* Problem requirements:
Needed from the data below: every line from the one with "metas F = edit_levels" up to and including the one with "intros [Ho Ev", repeated exactly and with nothing else.

* Stored data:

Lemma build_version_ok e ext fs vs v0 : set_ok ext fs vs v0 -> edit_fits e v0 ->
  ∃ F o', build_version C ndebug e vs = Some (set_files F new_Version, set_compact_pointer (set_pointers (compact_pointers_ e) (compact_pointer_ vs)) (set_objects o' (current_ vs) vs)) /\
    metas F = edit_levels (C := C) e (metas (files_ v0)) /\ version_wf (set_files F new_Version) /\
    objs_ok (current_ vs :: ext) (concat F ++ fs) o' /\ keeps (current_ vs :: ext) (objects vs) o'.
Proof.
  intros [Ho Ev Hv Hcp] (He & Hfr & Hdis). unfold build_version, current_version in *.
  destruct (new_Builder_ok (current_ vs) (current_ vs :: ext) fs (objects vs) v0 Ho ltac:(by left) Ev Hv) as (b & o1 & -> & Eb & Ho1 & Hb & Hk1). cbn [mbind option_bind].
  assert (fresh [e] v0) as Hfr' by (intros level files Ef; unfold all_new; cbn; rewrite app_nil_r; by apply Hfr).
  destruct (builder_Apply (C := C) ndebug [] e b v0 (current_ vs :: current_ vs :: ext) fs (compact_pointer_ vs) o1 He Ho1 Hb Hv Hcp Hfr') as (b2 & o2 & -> & Eb2 & Ho2 & Ev2 & Hb2).
  cbn [mbind option_bind app] in *.
  destruct (same_files_find (objects vs) o1 (current_ vs :: current_ vs :: ext) (current_ vs) v0 Hk1 ltac:(by left) Ev) as (v1 & Ev1 & Ef1).
  assert (∀ P : list (list File) -> Prop, P (files_ v0) -> P (files_ v1)) as Hsame by (intros P HP; by rewrite Ef1).
  assert (version_wf v1) as Hv1 by (unfold VersionSetProps.version_wf; by rewrite Ef1).
  destruct (SaveTo_ok (C := C) ndebug [e] b2 v1 (current_ vs :: current_ vs :: ext) fs o2) as (F & o3 & -> & Em & Hwf & Ho3 & Ev3).
  - done.
  - rewrite Ev2, Eb2, Eb. done.
  - done.
  - destruct Hb2 as [Hl Hb2]. split; [done |]. intros level st files Est Ef. rewrite Ef1 in Ef. by apply Hb2.
  - intros level files Ef. rewrite Ef1 in Ef. by apply Hfr'.
  - intros level files Ef. rewrite Ef1 in Ef. by apply Hdis.
  - cbn [mbind option_bind]. destruct (delete_Builder_ok b2 (current_ vs :: ext) (concat F ++ fs) o3) as (o4 & -> & Ho4 & Hk4 & _).
    { rewrite Eb2, Eb. eapply objs_perm; [done | | exact Ho3]. apply Permutation_app_swap_app. }
    cbn [mbind option_bind]. exists F, o4. split; [done |]. rewrite Em, Ef1, replay_one. split; [done |]. split; [done |]. split; [done |].
    eapply keeps_trans; [eapply keeps_sub; [| exact Hk1]; intros q Hq; by right |]. eapply keeps_trans; [apply keeps_same; transitivity (versions_ o2); [exact Ev3 | exact Ev2] | exact Hk4].
Qed.
Lemma ikey_bytes k : valid_ikey valid k -> bytes k.
Proof. intros (u & n & -> & Hu & _). by apply bytes_ikey, Hvalid. Qed.
Lemma loggable_keys e : loggable e -> keys_set e.
Proof.
  intros (_ & (Hp & _ & Hn) & _). split; [eapply list.Forall_impl; [exact Hp |] | eapply list.Forall_impl; [exact Hn |]].
  - intros p [_ Hk]. by eapply ikey_nonempty.
  - intros p [_ [Hs Hl]]. by split; eapply ikey_nonempty.
Qed.
Lemma loggable_bytes e : loggable e -> bytes (edit_bytes e).
Proof.
  intros (_ & (Hp & _ & Hn) & Hc & _). apply bytes_edit_bytes. split; [done |]. split; [eapply list.Forall_impl; [exact Hp |] | eapply list.Forall_impl; [exact Hn |]].
  - intros p [_ Hk]. by apply ikey_bytes.
  - intros p [_ [Hs Hl]]. by split; apply ikey_bytes.
Qed.
Lemma loggable_Encode ndebug e : loggable e -> VersionEdit_EncodeTo ndebug e [] = Some (edit_bytes e).
Proof. intros He. by apply EncodeTo_bytes, loggable_keys. Qed.
Lemma loggable_Decode e : loggable e -> VersionEdit_DecodeFrom (edit_bytes e) new_VersionEdit = Some (OK, e).
Proof. intros (Hw & _). rewrite Decode_edit_bytes by done. by destruct e. Qed.

(** What is in a version set fits the records of the manifest. *)
Record fits {H} (vs : VersionSet H) (v : Version) : Prop := {
  ft_files : Forall (Forall wf_file) (metas (files_ v));
  ft_pointers : Forall (λ k, k = [] \/ (valid_ikey valid k /\ |[k]| < 2 ^ 32)) (compact_pointer_ vs);
  ft_next : word 64 (vs_next_file_number_ vs); ft_last : word 64 (vs_last_sequence_ vs);
  ft_log : word 64 (vs_log_number_ vs); ft_prev : word 64 (vs_prev_log_number_ vs);
  ft_name : bytes cmp_name /\ |[cmp_name]| < 2 ^ 32
}.

Lemma elem_of_imap {A B} (f : nat -> A -> B) y l : y ∈ imap f l <-> ∃ i x, l !! i = Some x /\ y = f i x.
Proof.
  rewrite list_elem_of_lookup. setoid_rewrite list_lookup_imap. split.
  - intros [i E]. destruct (l !! i) as [x |] eqn:Ex; [| done]. injection E as <-. by exists i, x.
  - intros (i & x & E & ->). exists i. by rewrite E.
Qed.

* Response to this exercise:
    metas F = edit_levels (C := C) e (metas (files_ v0)) /\ version_wf (set_files F new_Version) /\
    objs_ok (current_ vs :: ext) (concat F ++ fs) o' /\ keeps (current_ vs :: ext) (objects vs) o'.
Proof.
  intros [Ho Ev Hv Hcp] (He & Hfr & Hdis). unfold build_version, current_version in *.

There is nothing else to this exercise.